Business-as-usual growth could mean over 140 million climate migrants by 2050.

  • Climate change is not the only risk of our current growth trajectory. Outdoor air pollution, largely from fossil fuel combustion, is estimated to result in over 4.2 million premature deaths annually.22 The costs of congestion are growing, with recent International Monetary Fund (IMF) estimates suggesting a cost of over US$350 billion per year, based on lost productivity and health impacts.23 It is estimated to cost as much as 5% or more of GDP in Beijing, Sao Paulo, and Bangkok.24

We have seen some incredible progress in implementing a new climate economy in the last few years. The new growth approach is now hiding in plain sight.

  • Countries from China to Uganda, from Indonesia to Sweden, and from the United Kingdom to India are working to realise the benefits of integrating low-carbon and sustainable development objectives into their economic and budget planning processes.
  • Investment in sustainable infrastructure is now recognised as a central driver of growth and the delivery of the Sustainable Development Goals and the Paris Agreement. The G20 adopted “strong, sustainable, balanced, and inclusive growth” as its goal. Major development finance institutions (DFIs) are shifting their capital towards sustainable investments.
  • The central importance of cities as engines of economic growth is now received wisdom. However, maximising the economic benefits of urban growth depends on coherent land use, housing, and transport planning. The difference among countries is pronounced: For every 1% increase in urbanpopulation, for example, per capita GDP increases by 10% in China, 4% in Indonesia, and 13% in India.25 Mayors are showing international leadership on climate action, poverty reduction and local economic development, fostering innovative solutions from Bus Rapid Transit (BRT) systems to participatory budgeting that can be replicated at scale with support from national governments. The role of mayors as the CEOs of cities has transformed over the past decade, with cities actively competing for talent and capital based on their green credentials.

Renewable energy auctions are coming in at prices under US$ 3 cents per kilowatt hour, out-competing fossil fuels in many places.

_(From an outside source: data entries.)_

(** The fake hardware keeps the contract of [IVehicleHardware]: a
    successful [subscribe] adds the ids of its options to those reported,
    except that a static property is accepted and never reported; a refused
    one changes nothing; [unsubscribe] removes the id; and of the values that
    change, exactly those of reported ids reach the callback, in order. *)
Theorem fake_hardware_contract th r s :
  represents th r s →
  (∀ now o store, op_ok (OpSubscribe now o store) →
     Z.of_nat (length (closures s) + length (so_areaIds o)) < two31 - 1 →
     ∃ s' code, subscribe now o store s = Ok (s', code) ∧
       active s' =
         (if decide (code = OK ∧ isStatic (so_propId o) store = false)
          then active s ∪ optionsIds o else active s))
  ∧ (∀ propId areaId, ∃ s', unsubscribe propId areaId s = Ok (s', OK)
       ∧ active s' = active s ∖ {[mkPropIdAreaId propId areaId]})
  ∧ (∀ vs, onValuesChangeCallback true vs s =
       Some (filter (λ v, mkPropIdAreaId (prop v) (areaId v) ∈ active s) vs)).
Proof.
  intros Hrep. pose proof Hrep as (Hs & Hr & Ho). split_and!.
  - intros now o store Hok Hb.
    destruct (run_subscribe_spec th now o store s r Hrep Hok Hb) as (s' & E & (Hs' & Hr' & Ho') & _).
    exists s', (spec_op (OpSubscribe now o store) r).2. split; [done|].
    unfold active. rewrite Hr', Ho', Hr, Ho. clear. unfold spec_op, isStatic.
    destruct (getPropConfig (so_propId o) store) as [config|e]; [|by rewrite decide_False by naive_solver].
    unfold spec_subscribe. destruct (decide (so_areaIds o = [])) as [He|Hne].
    { assert (optionsIds o = ∅) as -> by (unfold optionsIds; by rewrite He).
      rewrite (right_id_L ∅ (∪)). by destruct (decide _). }
    destruct (Z.eqb_spec (changeMode config) VehiclePropertyChangeMode.STATIC) as [Hc|Hc0].
    { rewrite (decide_True _ _ Hc), decide_False by naive_solver. done. }
    rewrite (decide_False _ _ Hc0).
    destruct (decide (changeMode config = _)) as [Hc|Hc1]; [cbn; rewrite decide_True by naive_solver; set_solver|].
    destruct (decide (changeMode config = _)) as [Hc|Hc2]; [|cbn; by rewrite decide_False by naive_solver].
    destruct (f32_eqb _ _); cbn; [by rewrite decide_False by naive_solver|].
    rewrite decide_True, dom_union_L by naive_solver. unfold refreshes.
    rewrite dom_list_to_map_L, <- list_fmap_compose. unfold optionsIds. set_solver.
  - intros propId a. destruct (run_unsubscribe_spec th propId a s r Hrep) as (s' & E & (Hs' & Hr' & Ho') & _).
    exists s'. split; [done|]. unfold active. rewrite Hr', Ho', Hr, Ho. cbn. rewrite dom_delete_L. set_solver.
  - intros vs. cbn. by rewrite subscribedUpdatedValues_filter.
Qed.

(** *** Witnesses *)

Definition example_speed : PropIdAreaId := mkPropIdAreaId 0x11600207 0.
Definition example_speed_config : VehiclePropConfig :=
  mkPropConfig 0x11600207 VehiclePropertyAccess.READ VehiclePropertyChangeMode.CONTINUOUS [] [] EmptyString
    (f32_of_Z 1) (f32_of_Z 10).
Definition example_speed_value : VehiclePropValue :=
  mkPropValue 5 0 0x11600207 VehiclePropertyStatus.AVAILABLE (mkRaw [] [f32_of_Z 30] [] [] EmptyString).
Definition example_speed_store : Store :=
  fst (writeValue (λ n, Z.of_nat n) example_speed_value false ON_VALUE_CHANGE false
    (setOnValuesChangeCallback (Some 1%nat) (registerProperty example_speed_config None newStore))).
Definition example_hw_options (rate : Z) : SubscribeOptions :=
  mkSubscribeOptions 0x11600207 [0] (f32_of_Z rate) f32_zero false.
(** Subscribe at 10 Hz, take the message, change the rate to 5 Hz, and let the
    timer handle what it took. *)
Definition example_hw_ops : list HwOp :=
  [OpSubscribe 1000 (example_hw_options 10) example_speed_store;
   OpTake 200 0;
   OpSubscribe 1000 (example_hw_options 5) example_speed_store;
   OpHandle 300].

Lemma example_hw_ops_ok : Forall op_ok example_hw_ops.
Proof.
  unfold example_hw_ops. rewrite !Forall_cons, Forall_nil.
  split_and!; try done; intros config [= <-] _; right; eexists; (split; [vm_compute; reflexivity|lia]).
Qed.

Lemma fake_subscriptions_refine_witness :
  Forall op_ok example_hw_ops ∧ Z.of_nat (sum_with op_areas example_hw_ops) < two31 - 1 ∧
  ∃ s th codes, run_ops example_hw_ops newHardware = Ok ((s, th), codes) ∧ length codes = 4%nat
    ∧ (∃ c, ticks (mRecurrentTimer s) c 200000000) ∧ ¬ (∃ c, ticks (mRecurrentTimer s) c 100000000).
Proof.
  split; [apply example_hw_ops_ok|]. split; [done|].
  pose proof (fake_subscriptions_refine example_hw_ops example_hw_ops_ok ltac:(done)) as H.
  destruct (spec_ops example_hw_ops (∅, ∅)) as [[refresh onChange] codes] eqn:E.
  assert (Hm : map_to_list refresh = [(example_speed, mkRefreshInfo ALWAYS 200000000)]
    ∧ length codes = 4%nat).
  { replace refresh with (spec_ops example_hw_ops (∅, ∅)).1.1 by (by rewrite E).
    replace codes with (spec_ops example_hw_ops (∅, ∅)).2 by (by rewrite E). vm_compute. done. }
  destruct Hm as [Hm Hcodes]. destruct H as (s & th & Hrun & _ & _ & HI & _).
  assert (Hl : ∀ p info, refresh !! p = Some info ↔ (p, info) ∈ map_to_list refresh).
  { intros. symmetry. apply elem_of_map_to_list. }
  setoid_rewrite Hl in HI. rewrite Hm in HI. exists s, th, codes. split_and!; [done..| |].
  - apply HI. exists example_speed, (mkRefreshInfo ALWAYS 200000000). split; [by left|done].
  - rewrite HI. intros (p & info & [= -> ->]%list_elem_of_singleton & ?). done.
Defined.


Lemma fake_hardware_contract_witness :
  represents Waiting (∅, ∅) newSubscriptions
  ∧ ∃ s' code, subscribe 7 (example_hw_options 10) example_speed_store newSubscriptions = Ok (s', code)
    ∧ active s' = {[example_speed]}.
Proof.
  split; [exact stands_new|].
  destruct (proj1 (fake_hardware_contract Waiting (∅, ∅) newSubscriptions stands_new) 7
              (example_hw_options 10) example_speed_store) as (s' & code & E & Ha);
    [intros config [= <-] _; right; eexists; (split; [vm_compute; reflexivity|lia])|done|].
  exists s', code. split; [done|]. rewrite Ha.
  assert (code = OK) as ->.
  { assert (Hv : (λ r, match r with Ok x => x.2 | Err _ => OK end)
      (subscribe 7 (example_hw_options 10) example_speed_store newSubscriptions) = OK) by (vm_compute; done).
    by rewrite E in Hv. }
  rewrite decide_True by (split; [done|vm_compute; reflexivity]). vm_compute. reflexivity.
Defined.
(** ** Set *)

(** [true] is [isSpecialValue]; every error is returned with the flag set. *)
Definition maybeSetSpecialValue (v : VehiclePropValue) : HWM bool :=
  let propId := prop v in
  let special (m : HWM unit) := m ;;; mreturn true in
  if isVendorTestProp propId then mreturn true
  else if isSupported propId then special (setUserHalProp v)
  else
    let! h := mget in
    if isHvacPropAndHvacNotAvailable propId (areaId v) h then mfail (Failed NOT_AVAILABLE_DISABLED)
    else
      match adasDependentProps propId mAdasEnabledPropToAdasPropWithErrorState, int32Values (value v) with
      | Some dependentPropIds, [x] =>
          sendAdasPropertiesState dependentPropIds
            (if x =? 1 then 1 else ErrorState.NOT_AVAILABLE_DISABLED)
      | _, _ => mreturn tt
      end ;;;
      let! h := mget in
      let store := mServerSidePropStore h in
      if (propId =? VehicleProperty.DISPLAY_BRIGHTNESS) || (propId =? VehicleProperty.PER_DISPLAY_BRIGHTNESS)
      then mreturn false
      else if propId =? VehicleProperty.AP_POWER_STATE_REPORT then special (setApPowerStateReport v)
      else if propId =? VehicleProperty.SHUTDOWN_REQUEST then special (setApPowerStateReqShutdown v)
      else if propId =? VehicleProperty.VEHICLE_MAP_SERVICE then mreturn true
      else if propId =? OBD2_FREEZE_FRAME_CLEAR then
        let '(store', r) := clearObd2FreezeFrames v store in
        mmodify (set_store store') ;;; special (ofStatus r)
      else if propId =? VENDOR_PROPERTY_FOR_ERROR_CODE_TESTING then mfail VendorError
      else if propId =? VehicleProperty.HVAC_POWER_ON then
        match int32Values (value v) with
        | [x] => sendHvacPropertiesCurrentValues (areaId v) x ;;; mreturn false
        | _ => mfail (Failed INVALID_ARG)
        end
      else if propId =? VehicleProperty.HVAC_TEMPERATURE_VALUE_SUGGESTION then
        special (setHvacTemperatureValueSuggestion v)
      else if propId =? VehicleProperty.HVAC_TEMPERATURE_SET then
        match floatValues (value v) with
        | [x] => match getSyncedAreaIdIfHvacDualOn (areaId v) h with
                 | Some hvacDualOnAreaId => special (synchronizeHvacTemp hvacDualOnAreaId (Some x))
                 | None => mreturn false
                 end
        | _ => mfail (Failed INVALID_ARG)
        end
      else if propId =? VehicleProperty.HVAC_DUAL_ON then
        match int32Values (value v) with
        | [x] => (if x =? 1 then ignoring (synchronizeHvacTemp (areaId v) None) else mreturn tt) ;;;
                 mreturn false
        | _ => mfail (Failed INVALID_ARG)
        end
      else if propId =? VehicleProperty.LANE_CENTERING_ASSIST_COMMAND then
        ofStatus (isAdasPropertyAvailable VehicleProperty.LANE_CENTERING_ASSIST_STATE store) ;;;
        mreturn false
      else if propId =? VehicleProperty.CRUISE_CONTROL_COMMAND then
        ofStatus (isAdasPropertyAvailable VehicleProperty.CRUISE_CONTROL_STATE store) ;;;
        match isCruiseControlTypeStandard store with
        | Err e => mfail e
        | Ok false => mreturn false
        | Ok true =>
            match int32Values (value v) with
            | [] => mfail Crash
            | x :: _ => if (x =? INCREASE_TARGET_TIME_GAP) || (x =? DECREASE_TARGET_TIME_GAP)
                        then mfail (Failed NOT_AVAILABLE_DISABLED) else mreturn false
            end
        end
      else if propId =? VehicleProperty.ADAPTIVE_CRUISE_CONTROL_TARGET_TIME_GAP then
        ofStatus (isAdasPropertyAvailable VehicleProperty.CRUISE_CONTROL_STATE store) ;;;
        match isCruiseControlTypeStandard store with
        | Err e => mfail e
        | Ok true => mfail (Failed NOT_AVAILABLE_DISABLED)
        | Ok false => mreturn false
        end
      else mreturn false.

Definition setValue (v : VehiclePropValue) : HWM unit :=
  let! isSpecialValue := maybeSetSpecialValue v in
  if isSpecialValue then mreturn tt
  else let! updatedValue := obtainCopyM v in writeM updatedValue false ON_VALUE_CHANGE true.

(** Called by [--inject-event] and by the value generators; the result of the
    write is ignored. *)
Definition eventFromVehicleBus (v : VehiclePropValue) : HWM unit :=
  let! updatedValue := obtainCopyM v in ignoring (writeM updatedValue false ON_VALUE_CHANGE false).

(** ** Requests *)

(** The status of a result: a code, or the vendor error code 0x00ab0005. *)
Inductive HwStatus : Type := Code (c : StatusCode) | VENDOR_ERROR_CODE.

Record HwGetResult : Type := mkHwGetResult {
  hg_requestId : Z; hg_status : HwStatus; hg_prop : option VehiclePropValue }.
Record HwSetResult : Type := mkHwSetResult { hs_requestId : Z; hs_status : HwStatus }.

(** [None]: the thread crashes. *)
Definition handleGetValueRequest (service : option PowerController) (request : GetValueRequest) (h : HW) :
    option (HW * HwGetResult) :=
  match getValue service (gq_prop request) h with
  | (h', Ok v) => Some (h', mkHwGetResult (gq_requestId request) (Code OK) (Some v))
  | (h', Err (Failed c)) => Some (h', mkHwGetResult (gq_requestId request) (Code c) None)
  | (h', Err VendorError) => Some (h', mkHwGetResult (gq_requestId request) VENDOR_ERROR_CODE None)
  | (_, Err Crash) => None
  end.

Definition handleSetValueRequest (request : SetValueRequest) (h : HW) : option (HW * HwSetResult) :=
  match setValue (sq_value request) h with
  | (h', Ok _) => Some (h', mkHwSetResult (sq_requestId request) (Code OK))
  | (h', Err (Failed c)) => Some (h', mkHwSetResult (sq_requestId request) (Code c))
  | (h', Err VendorError) => Some (h', mkHwSetResult (sq_requestId request) VENDOR_ERROR_CODE)
  | (_, Err Crash) => None
  end.

End values.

  • Progress on low-carbon and energy-efficient technologies, especially in the energy sector but also in mobility, buildings, and agriculture, has been much faster than predicted. Auctions for long-term power contracts are generating unsubsidised bids from renewable energy producers at prices under US$3 cents per kilowatt hour, out-competing fossil fuel alternatives in more and more locations.26 Companies shifting to hydrofluorocarbon (HFC)-free refrigerants in line with the Montreal Protocol have reported energy-efficiency improvements of up to 40%, as well as electricity cost savings and emissions reductions.27 The costs of energy storage and of the software for energy demand management are also plunging. Major car companies are declaring the end of the internal combustion engine is in sight as EVs take a strong position in the market. Increasing digitalisation and electrification of the economy, including for transport and industry, are also opening up new opportunities to radically reduce emissions and increase efficiency.
  • Leading energy companies, investors, and market analysts view peak demand for coal, oil, and gas over the next 20 years (starting with coal in the next 5-10 years) as entirely plausible. This has led to a major shift in capital allocation within the energy sector in just the last few years and an alliance of over 60 governments, businesses, and organisations signing up to “Powering Past Coal”. Around US$280 billion was invested in new renewable energy generation in 2017, continuing a six-year trend of outstripping global fossil fuel generation investments.28
  • Closing the forest frontier is an increasingly urgent priority for countries and companies. Since 2010, over 470 companies have made commitments to eliminate deforestation from their supply chains, covering, for example, approximately 65% of global palm oil production. A number of countries are now making notable progress: For example, Indonesia’s recent reductions in deforestation in 2017, including in areas of peat forests, have29 coincided with strong economic growth rates.30 The restoration of 160 million hectares of degraded land, as committed under the Bonn Challenge, could be a major win for the economy of up to US$84 billion per year.31 Meanwhile, ensuring tenure security for indigenous forestland in the Amazon could generate as much as US$10,000 per hectare in ecosystem benefits.32 While successfully tackling the double burden of obesity and malnutrition globally could save trillions of dollars each year.33

Restoring 160 million hectares of degraded land, could be an US$84 billion boost per year.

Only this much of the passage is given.